Et l’idée a émergé. Comment fonctionne Antibiogo ? L’application permet d’avoir à la fois des images et une analyse. « On prend une photo du test, l’application va identifier chaque antibiotique, lire le nom du disque et demander au technicien de laboratoire de confirmer. Mais elle propose également un accès aux breakpoints mis en place par les sociétés savantes pour mesurer les zones d’inhibition des bactéries. Ensuite les résultats interprétés pour un nombre donné d’antibiotiques peuvent être extrapolés pour une plus longue liste. La dernière étape, et probablement la plus intéressante, est que l’application permet un rapport sélectif. Par exemple si l’on a testé 16 antibiotiques, on ne montre pas les 16 car sinon le clinicien a tendance à prendre le plus fort pour être sûr. Or, si l’on peut utiliser un antibiotique à petit spectre, c’est mieux. En fonction du résultat et du protocole de MSF, du pays ou de l’hôpital, l’appli permet de ne montrer que les antibiotiques recommandés par la structure ».

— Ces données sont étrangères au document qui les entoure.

(** Mueller matrix of a specular reflection. *)
Definition specular_reflection (cos_theta_i : F) (eta : Eta)
    : MuellerMatrix F :=
    let '(a_s, a_p, _, _, _) := fresnel_polarized cos_theta_i eta in
    let '(sin_delta, cos_delta) := sincos_arg_diff a_s a_p in
    let r_s := reflectance a_s in
    let r_p := reflectance a_p in
    let a := lit 0.5 * (r_s + r_p) in
    let b := lit 0.5 * (r_s - r_p) in
    let c := joint_reflectance a_s a_p in
    let sin_delta := select (feqb c (lit 0)) (lit 0) sin_delta in
    let cos_delta := select (feqb c (lit 0)) (lit 0) cos_delta in
    mkMueller
      a b (lit 0) (lit 0)
      b a (lit 0) (lit 0)
      (lit 0) (lit 0) (c * cos_delta) (c * sin_delta)
      (lit 0) (lit 0) (- c * sin_delta) (c * cos_delta).

(** Mueller matrix of a specular transmission. *)
Definition specular_transmission (cos_theta_i : F) (eta : Eta)
    : MuellerMatrix F :=
    let '(a_s, a_p, cos_theta_t, eta_it, eta_ti) :=
      fresnel_polarized cos_theta_i eta in
    let factor := transmission_factor cos_theta_i cos_theta_t eta_it in
    let a_s_r := real a_s + lit 1 in
    let a_p_r := (lit 1 - real a_p) * eta_ti in
    let t_s := fsqr a_s_r in
    let t_p := fsqr a_p_r in
    let a := lit 0.5 * factor * (t_s + t_p) in
    let b := lit 0.5 * factor * (t_s - t_p) in
    let c := factor * fsqrt (t_s * t_p) in
    mkMueller
      a b (lit 0) (lit 0)
      b a (lit 0) (lit 0)
      (lit 0) (lit 0) c (lit 0)
      (lit 0) (lit 0) (lit 0) c.
End Interaction.

(** *** Reference frames *)

Section Frames.
Variable coordinate_system : Vector3 F -> Vector3 F * Vector3 F.
Variable unit_angle : Vector3 F -> Vector3 F -> F.

(** Reference basis of a Stokes vector travelling along [w]. *)
Definition stokes_basis (w : Vector3 F) : Vector3 F :=
    let '(s, t) := coordinate_system w in s.

(** The angle [rotate_stokes_basis] passes to [rotator]. *)
Definition stokes_basis_angle (forward basis_current basis_target
                                   : Vector3 F) : F :=
    let theta :=
      unit_angle (normalize basis_current) (normalize basis_target) in
    select (fltb (dot forward (cross basis_current basis_target)) (lit 0))
           (theta * lit (-1)) theta.

(** Alignment of the reference frames of two collinear Stokes
      vectors. *)
Definition rotate_stokes_basis (forward basis_current basis_target
                                    : Vector3 F) : MuellerMatrix F :=
    rotator (stokes_basis_angle forward basis_current basis_target).

(** Change of the reference frames of a Mueller matrix, input and
      output frame rotated independently. *)
Definition rotate_mueller_basis (M : MuellerMatrix F)
      (in_forward in_basis_current in_basis_target
       out_forward out_basis_current out_basis_target : Vector3 F)
    : MuellerMatrix F :=
    let R_in :=
      rotate_stokes_basis in_forward in_basis_current in_basis_target in
    let R_out :=
      rotate_stokes_basis out_forward out_basis_current out_basis_target in
    (R_out * M * transpose R_in)%mu.

(** The same with one rotation for both frames. *)
Definition rotate_mueller_basis_collinear (M : MuellerMatrix F)
      (forward basis_current basis_target : Vector3 F)
    : MuellerMatrix F :=
    let R := rotate_stokes_basis forward basis_current basis_target in
    (R * M * transpose R)%mu.
End Frames.
End Mueller.



(** ** Stokes vectors and the shape of matrices *)

Section Shapes.
Context {F : Type} `{FloatOps F}.

(** A Stokes vector is stored as a Mueller matrix of which only the
    first column is populated. *)
Definition stokes (s0 s1 s2 s3 : F) : MuellerMatrix F :=
  mkMueller
    s0 (lit 0) (lit 0) (lit 0)
    s1 (lit 0) (lit 0) (lit 0)
    s2 (lit 0) (lit 0) (lit 0)
    s3 (lit 0) (lit 0) (lit 0).

(** The representation invariant of a Stokes vector: the columns 1 to 3
    are zero. *)
Definition is_stokes (S : MuellerMatrix F) : Prop :=
  forall i : idx,
    coeff S i I1 = lit 0 /\ coeff S i I2 = lit 0 /\ coeff S i I3 = lit 0.

(** The diagonal matrix with the given diagonal. *)
Definition diag (d0 d1 d2 d3 : F) : MuellerMatrix F :=
  mkMueller
    d0 (lit 0) (lit 0) (lit 0)
    (lit 0) d1 (lit 0) (lit 0)
    (lit 0) (lit 0) d2 (lit 0)
    (lit 0) (lit 0) (lit 0) d3.
End Shapes.

Definition idx_eqb (i j : idx) : bool :=
  match i, j with
  | I0, I0 | I1, I1 | I2, I2 | I3, I3 => true
  | _, _ => false
  end.

(** Whether the entry [(i, j)] lies in the 2x2 block on the rows and
    columns [p] and [q]. *)
Definition in_block (p q i j : idx) : bool :=
  (idx_eqb i p || idx_eqb i q) && (idx_eqb j p || idx_eqb j q).

(** Modelled from the spec: [unit_angle] of mitsuba/core/vector.h, which
    [rotate_stokes_basis] calls and which is not part of mueller.h; the
    specification describes it as the angle between two unit vectors. *)
Definition unit_angle_spec (a b : Vector3 R) : R := acos (dot a b).

(** ** Collaborators of the examples

    Constant functions standing for [fresnel_polarized] and
    [sincos_arg_diff] where a statement is instantiated at a concrete
    interface. *)

(** An interface of relative index 1.5 seen at normal incidence: both
    amplitudes have the modulus [(1.5 - 1) / (1.5 + 1) = 0.2]. *)
Definition fresnel_glass (cos_theta_i eta : R) : Fresnel :=
  (mkComplex (-0.2) 0, mkComplex 0.2 0, 1, / 1.5, 1.5).

(** The amplitudes of [fresnel_glass] differ in phase by the angle pi. *)
Definition sincos_arg_diff_glass (a_s a_p : Complex R) : R * R := (0, -1).

(** An interface that absorbs the s-polarized component entirely. *)
Definition fresnel_absorbing (cos_theta_i eta : xfloat) : Fresnel :=
  (mkComplex (Num 0) (Num 0), mkComplex (Num 1) (Num 0),
   Num 1, Num 1, Num 1).

(** A phase difference that could not be computed. *)
Definition sincos_arg_diff_undefined (a_s a_p : Complex xfloat)
  : xfloat * xfloat := (NaN, NaN).

(** ** Bases given by an angle

    The vector of length [r] in the plane orthogonal to [forward] that
    makes the angle [a] with [u], measured from [u] towards
    [cross forward u]. *)
Definition basis_at (forward u : Vector3 R) (r a : R) : Vector3 R :=
  let v := cross forward u in
  mkVector3 (r * (cos a * vx u + sin a * vx v))
            (r * (cos a * vy u + sin a * vy v))
            (r * (cos a * vz u + sin a * vz v)).

(** ** Matrix algebra over the exact reals *)

Lemma mueller_ext {F : Type} (A B : MuellerMatrix F) :
  (forall i j, coeff A i j = coeff B i j) -> A = B.
Proof.
  intros E. destruct A, B.
  pose proof (E I0 I0); pose proof (E I0 I1);
    pose proof (E I0 I2); pose proof (E I0 I3).
  pose proof (E I1 I0); pose proof (E I1 I1);
    pose proof (E I1 I2); pose proof (E I1 I3).
  pose proof (E I2 I0); pose proof (E I2 I1);
    pose proof (E I2 I2); pose proof (E I2 I3).
  pose proof (E I3 I0); pose proof (E I3 I1);
    pose proof (E I3 I2); pose proof (E I3 I3).
  cbn in *. subst. reflexivity.
Qed.

(** Entry-wise proof of an equation between matrices over [R]: [tac]
    closes each of the sixteen scalar goals. *)
Tactic Notation "by_entries" tactic(tac) :=
  apply mueller_ext; intros i j; destruct i, j; cbn; tac.

Lemma mmul_assoc (A B C : MuellerMatrix R) :
  (A * B * C)%mu = (A * (B * C))%mu.
Proof. destruct A, B, C. by_entries ring. Qed.

Lemma mmul_identity_l (A : MuellerMatrix R) : (identity * A)%mu = A.
Proof. destruct A. by_entries ring. Qed.

Lemma mmul_identity_r (A : MuellerMatrix R) : (A * identity)%mu = A.
Proof. destruct A. by_entries ring. Qed.

Lemma sincos_unit (x : R) : sin x * sin x + cos x * cos x = 1.
Proof. exact (sin2_cos2 x). Qed.

Lemma rotator_0 : rotator 0 = identity.
Proof.
  unfold rotator, sincos; cbn.
  replace (2 * 0) with 0 by ring. rewrite sin_0, cos_0.
  by_entries ring.
Qed.

Lemma rotator_neg (theta : R) : rotator (- theta) = transpose (rotator theta).
Proof.
  unfold rotator, sincos; cbn.
  replace (2 * - theta) with (- (2 * theta)) by ring.
  rewrite sin_neg, cos_neg. by_entries ring.
Qed.

Lemma rotator_transpose_l (theta : R) :
  (transpose (rotator theta) * rotator theta)%mu = identity.
Proof.
  unfold rotator, sincos; cbn.
  pose proof (sincos_unit (2 * theta)).
  by_entries lra.
Qed.

Lemma rotator_transpose_r (theta : R) :
  (rotator theta * transpose (rotator theta))%mu = identity.
Proof.
  unfold rotator, sincos; cbn.
  pose proof (sincos_unit (2 * theta)).
  by_entries lra.
Qed.

Lemma transpose_involutive {F : Type} (A : MuellerMatrix F) :
  transpose (transpose A) = A.
Proof. destruct A. reflexivity. Qed.

(** ** The rotator (exact reals) *)

(** C2: a rotator is undone by the rotator of the opposite angle; an
    element rotated by the angle 0 is unchanged, and rotating an element
    by [- theta] and then by [theta] gives the element back. *)
Theorem rotator_inverse_rotated_element (theta : R) (M : MuellerMatrix R) :
  (rotator theta * rotator (- theta))%mu = identity
  /\ rotated_element 0 M = M
  /\ rotated_element theta (rotated_element (- theta) M) = M.
Proof.
  split; [| split].
  - rewrite rotator_neg. apply rotator_transpose_r.
  - unfold rotated_element. rewrite rotator_0.
    replace (transpose identity) with (identity (F := R)) by reflexivity.
    rewrite mmul_identity_l. apply mmul_identity_r.
  - unfold rotated_element. rewrite rotator_neg, transpose_involutive.
    set (R0 := rotator theta). set (Rt := transpose R0).
    replace (Rt * (R0 * M * Rt) * R0)%mu
      with ((Rt * R0) * M * (Rt * R0))%mu
      by (rewrite !mmul_assoc; reflexivity).
    unfold Rt, R0. rewrite rotator_transpose_l.
    rewrite mmul_identity_l. apply mmul_identity_r.
Qed.

Lemma rotator_quarter_pi_11 : coeff (rotator (PI / 4)) I1 I1 = 0.
Proof.
  unfold rotator, sincos; cbn.
  replace (2 * (PI / 4)) with (PI / 2) by field. apply cos_PI2.
Qed.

© Fondation Médecins Sans Frontières

Continuer à lutter contre l'antibiorésistance malgré la crise sanitaire

Les premiers financements d’Antibiogo sont arrivés en 2017 ainsi que le premier travail sur les codes mathématiques. Presque 4 ans plus tard, l’application est en pleine évaluation des performances. « On a pris beaucoup de retard avec la Covid. Evaluer les performances pour ensuite l’appliquer à la prise en charge des patients est un processus très lourd car au bout il y a un impact de la vie des patients », précise Nada Malou.

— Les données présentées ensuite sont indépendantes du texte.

(** * synth-samples-sdl2: the wavetable oscillator and its audio callback

    A shallow embedding of [synth_samples_sdl2_2.c] ("produce notes"):
    the sine table builder, the pitch calculator, the phase accumulator,
    the SDL audio callback with its chunked fill routine, the keyboard
    handler that changes note and octave with the table of note names,
    the event poll and the main loop, and the allocation of the table;
    and of the noise callback of [synth_samples_sdl2_1.c].  The calls
    that only talk to SDL (window, renderer, audio device) are left out.

    Numbers.  C [int] and [long] values are integers of [Z]; where the
    program stores the result of an addition back into an [int] global the
    two's complement wrap-around is written out ([wrap32]).  C [double]
    is kept behind the interface [CDouble], with two instances:
    - [ieee_double]: Rocq's primitive binary64 floats, bit for bit what
      the compiled program computes with [+ - * /], comparisons and
      conversions;
    - [exact_double]: the rationals [Q], the same program run without
      rounding, used where a statement is about ideal arithmetic.
    The two C library routines whose results the C standard leaves to the
    implementation, [sin] and [pow], are a second interface, [Libm]; the
    theorems assume of them only what Annex F of the C standard fixes
    ([sin(0) = 0], [pow(x, 0) = 1]).

    Memory.  The audio buffer is the byte block SDL hands to the callback;
    the callback views it as an array of 16-bit samples (little endian,
    the [AUDIO_S16LSB] format it asked for).  The sine table is an array
    of [int16_t].  Every load and store is bounds-checked in the model and
    returns [None] outside its block, where the C program would have
    undefined behaviour. *)

From Stdlib Require Import ZArith QArith Qround Qpower Qabs Floats Lia Lqa.
From stdpp Require Import base option list strings pretty.

#[local] Set Warnings "-inexact-float".
#[local] Open Scope Z_scope.

(** ** Machine integers *)

Definition INT_MIN : Z := -2147483648.
Definition INT_MAX : Z := 2147483647.
Definition INT16_MAX : Z := 32767.

(** Two's complement wrap-around of a 32-bit [int]. *)
Definition wrap32 (z : Z) : Z := (z + 2147483648) mod 4294967296 - 2147483648.

(** The conversion [(int16_t)z] of an [int]. *)
Definition to_int16 (z : Z) : Z := (z + 32768) mod 65536 - 32768.

(** ** The C [double] interface *)

Class CDouble (D : Type) := {
  d_add : D -> D -> D;
  d_sub : D -> D -> D;
  d_mul : D -> D -> D;
  d_div : D -> D -> D;
  (** [x >= y] *)
  d_ge : D -> D -> bool;
  (** conversion of an [int] to [double] *)
  d_of_int : Z -> D;
  (** the integral part, toward zero; [None] for a NaN or an infinity *)
  d_trunc : D -> option Z;
  (** [fmod] and [floor] of [math.h], both exact by IEEE 754 *)
  d_fmod : D -> D -> D;
  d_floor : D -> D;
  (** the literals [3.14159265358979323846], [1.059463094359295264562]
      and [0.3] of the source *)
  d_pi : D;
  d_chromatic_ratio : D;
  d_volume : D
}.

(** [sin] and [pow] of [math.h]. *)
Class Libm (D : Type) := {
  c_sin : D -> D;
  c_pow : D -> D -> D
}.

(** The cast [(int)x].  Outside the range of [int] (and for a NaN) the C
    standard leaves the result undefined; x86-64 yields [INT_MIN]. *)
Definition double_to_int `{CDouble D} (x : D) : Z :=
  match d_trunc x with
  | Some z => if (INT_MIN <=? z) && (z <=? INT_MAX) then z else INT_MIN
  | None => INT_MIN
  end.

(** *** IEEE 754 binary64 *)

Module Ieee.

Definition of_Z (z : Z) : float :=
  match z with
  | Z0 => 0%float
  | Zpos _ => of_uint63 (Uint63.of_Z z)
  | Zneg p => (- of_uint63 (Uint63.of_Z (Zpos p)))%float
  end.

Definition trunc (x : float) : option Z :=
  match Prim2SF x with
  | S754_zero _ => Some 0
  | S754_finite s m e =>
      Some (cond_Zopp s (if 0 <=? e then Zpos m * 2 ^ e else Zpos m / 2 ^ (- e)))
  | S754_infinity _ | S754_nan => None
  end.

(** [fmod x y]: the remainder [x - n*y], [n] the quotient [x/y] truncated
    toward zero, computed on the mantissas at the smaller exponent; it
    is a binary64 number, so nothing is rounded. *)
Definition fmod (x y : float) : float :=
  match Prim2SF x, Prim2SF y with
  | S754_nan, _ | _, S754_nan => nan
  | S754_infinity _, _ | _, S754_zero _ => nan
  | _, S754_infinity _ | S754_zero _, _ => x
  | S754_finite sx mx ex, S754_finite _ my ey =>
      let e := Z.min ex ey in
      let r := Z.rem (Zpos mx * 2 ^ (ex - e)) (Zpos my * 2 ^ (ey - e)) in
      SF2Prim (binary_normalize prec emax (cond_Zopp sx r) e sx)
  end.

(** [floor x]: the largest integral value not above [x]. *)
Definition floor (x : float) : float :=
  match Prim2SF x with
  | S754_finite s m e =>
      if 0 <=? e then x
      else
        let q := Zpos m / 2 ^ (- e) in
        let exact := Zpos m mod 2 ^ (- e) =? 0 in
        if s then (if exact then of_Z (- q) else of_Z (- (q + 1)))
        else (if q =? 0 then 0%float else of_Z q)
  | _ => x
  end.

(** Stand-ins for the C library's [pow] and [sin], for running the model
    on concrete inputs: [pow] by repeated squaring for an integral
    exponent (the program only ever passes [note - 57]), [sin] by its
    Taylor polynomial of degree 41 in Horner form.  No theorem depends on
    how good they are. *)
Definition pow_int (x y : float) : float :=
  match trunc y with
  | Some n =>
      if PrimFloat.eqb (of_Z n) y then
        match n with
        | Z0 => 1%float
        | Zpos p => Pos.iter_op PrimFloat.mul p x
        | Zneg p => (1 / Pos.iter_op PrimFloat.mul p x)%float
        end
      else nan
  | None => nan
  end.

Fixpoint sin_horner (k : nat) (x2 acc : float) : float :=
  match k with
  | O => acc
  | S k' =>
      let d := of_Z (2 * Z.of_nat k * (2 * Z.of_nat k + 1)) in
      sin_horner k' x2 (1 - x2 / d * acc)%float
  end.

Definition sin_taylor (x : float) : float := (x * sin_horner 20 (x * x) 1)%float.

(** The rational a finite binary64 number stands for. *)
Definition value (x : float) : Q :=
  match Prim2SF x with
  | S754_finite s m e => (inject_Z (cond_Zopp s (Zpos m)) * 2 ^ e)%Q
  | _ => 0%Q
  end.

End Ieee.

#[export] Instance ieee_double : CDouble float := {
  d_add := PrimFloat.add;
  d_sub := PrimFloat.sub;
  d_mul := PrimFloat.mul;
  d_div := PrimFloat.div;
  d_ge x y := PrimFloat.leb y x;
  d_of_int := Ieee.of_Z;
  d_trunc := Ieee.trunc;
  d_fmod := Ieee.fmod;
  d_floor := Ieee.floor;
  d_pi := 3.14159265358979323846%float;
  d_chromatic_ratio := 1.059463094359295264562%float;
  d_volume := 0.3%float
}.

Definition ieee_libm : Libm float := {|
  c_sin := Ieee.sin_taylor;
  c_pow := Ieee.pow_int
|}.

(** *** Exact arithmetic *)

Module Exact.

Definition trunc (x : Q) : Z := Z.quot (Qnum x) (Zpos (Qden x)).

Definition fmod (x y : Q) : Q := (x - y * inject_Z (trunc (x / y)))%Q.

(** [pow] for an integral exponent, and the same Taylor polynomial for
    [sin] as above, without rounding. *)
Definition pow_int (x y : Q) : Q := (x ^ trunc y)%Q.

Fixpoint sin_horner (k : nat) (x2 acc : Q) : Q :=
  match k with
  | O => acc
  | S k' =>
      let d := inject_Z (2 * Z.of_nat k * (2 * Z.of_nat k + 1)) in
      sin_horner k' x2 (1 - x2 / d * acc)%Q
  end.

Definition sin_taylor (x : Q) : Q := (x * sin_horner 20 (x * x) 1)%Q.

End Exact.

#[export] Instance exact_double : CDouble Q := {
  d_add := Qplus;
  d_sub := Qminus;
  d_mul := Qmult;
  d_div := Qdiv;
  d_ge x y := Qle_bool y x;
  d_of_int := inject_Z;
  d_trunc x := Some (Exact.trunc x);
  d_fmod := Exact.fmod;
  d_floor x := inject_Z (Qfloor x);
  d_pi := 3.14159265358979323846%Q;
  d_chromatic_ratio := 1.059463094359295264562%Q;
  d_volume := 0.3%Q
}.


(** ** Memory *)

(** A pointer to the audio buffer, as [write_samples] receives it. *)
Inductive int16_ptr := NULL | Stream.

(** [sine_wave_table[i]]. *)
Definition load_table (table : list Z) (i : Z) : option Z :=
  if 0 <=? i then table !! Z.to_nat i else None.

(** [data[i] = v] on an array of [int16_t]. *)
Definition store_table (data : list Z) (i v : Z) : option (list Z) :=
  if (0 <=? i) && (i <? Z.of_nat (length data))
  then Some (<[Z.to_nat i := v]> data) else None.

(** [s[j] = v] for [Sint16 *s] over a block of bytes: the low byte first. *)
Definition store16 (bytes : list Z) (j v : Z) : option (list Z) :=
  if (0 <=? j) && (2 * j + 1 <? Z.of_nat (length bytes))
  then
    let u := v mod 65536 in
    Some (<[Z.to_nat (2 * j + 1) := u / 256]> (<[Z.to_nat (2 * j) := u mod 256]> bytes))
  else None.

(** [s[j]] for [Sint16 *s] over a block of bytes. *)
Definition load16 (bytes : list Z) (j : Z) : option Z :=
  if 0 <=? j then
    lo ← bytes !! Z.to_nat (2 * j);
    hi ← bytes !! Z.to_nat (2 * j + 1);
    Some (to_int16 (lo + 256 * hi))
  else None.

(** [memset(block, c, n)]. *)
Definition memset (block : list Z) (c n : Z) : option (list Z) :=
  if (0 <=? n) && (n <=? Z.of_nat (length block))
  then Some (replicate (Z.to_nat n) c ++ drop (Z.to_nat n) block) else None.

(** ** The program state: the file's static variables *)

Record state (D : Type) := mkState {
  quit : bool;
  sample_rate : Z;
  table_length : Z;
  phase_double : D;
  phase_int : Z;
  sine_wave_table : list Z;
  note : Z;
  octave : Z;
  max_note : Z;
  min_note : Z
}.
Arguments mkState {D}.
Arguments quit {D}.
Arguments sample_rate {D}.
Arguments table_length {D}.
Arguments phase_double {D}.
Arguments phase_int {D}.
Arguments sine_wave_table {D}.
Arguments note {D}.
Arguments octave {D}.
Arguments max_note {D}.
Arguments min_note {D}.

Definition set_phase {D} (st : state D) (pd : D) (pi : Z) : state D :=
  mkState (quit st) (sample_rate st) (table_length st) pd pi
          (sine_wave_table st) (note st) (octave st) (max_note st) (min_note st).

Definition set_note_octave {D} (st : state D) (n o : Z) : state D :=
  mkState (quit st) (sample_rate st) (table_length st) (phase_double st)
          (phase_int st) (sine_wave_table st) n o (max_note st) (min_note st).

(** The initial values of the static variables, with the table that
    [init_data] has built. *)
Definition initial_state `{CDouble D} (table : list Z) : state D :=
  mkState false 44100 1024 (d_of_int 0) 0 table 30 2 131 12.

Section Synth.
Context {D : Type} {DD : CDouble D} {LM : Libm D}.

« Aujourd’hui on évalue les performances en Jordanie, au Mali et à Dakar. Nous ne sommes pas encore autorisés à utiliser les résultats, on demande une interprétation à des microbiologistes extérieurs et on compare avec celle de l’application. Nous avons eu quelques résultats préliminaires qui font état de 90% de concordance. On peut avoir des résultats encore plus intéressants avec des pays différents et donc des mécanismes de résistance différents », espère la référente microbiologie.

Cette évaluation devrait être finalisée vers les mois de juin ou juillet selon Nada Malou. Elle pourra ensuite être utilisée en routine d’abord dans les projets MSF, puis le but est de la déployer dans différents sites.

Nada Malou rappelle l’important impact de l’antibiorésistance dans le monde. « Les ressources sont concentrées sur la Covid mais la crise sanitaire ne va faire qu’exacerber la résistance aux antibiotiques due à une utilisation non rationnelle. De plus, toutes les ressources allouées à la recherche et au développement sont concentrées sur la Covid. Mais il faut agir maintenant contre cet autre fléau ! Les prédictions actuelles font état de 10 millions de morts d’ici 2050 dues à cette résistance, ce qui inclut celle aux antirétroviraux contre le VIH par exemple. J’espère qu’on va garder ça en tête. Il faut continuer à mettre des ressources dans la recherche et la lutte contre ce phénomène ».

 

 

Source:

  • Entretien avec Nada Malou, référente microbiologie pour la Fondation MSF.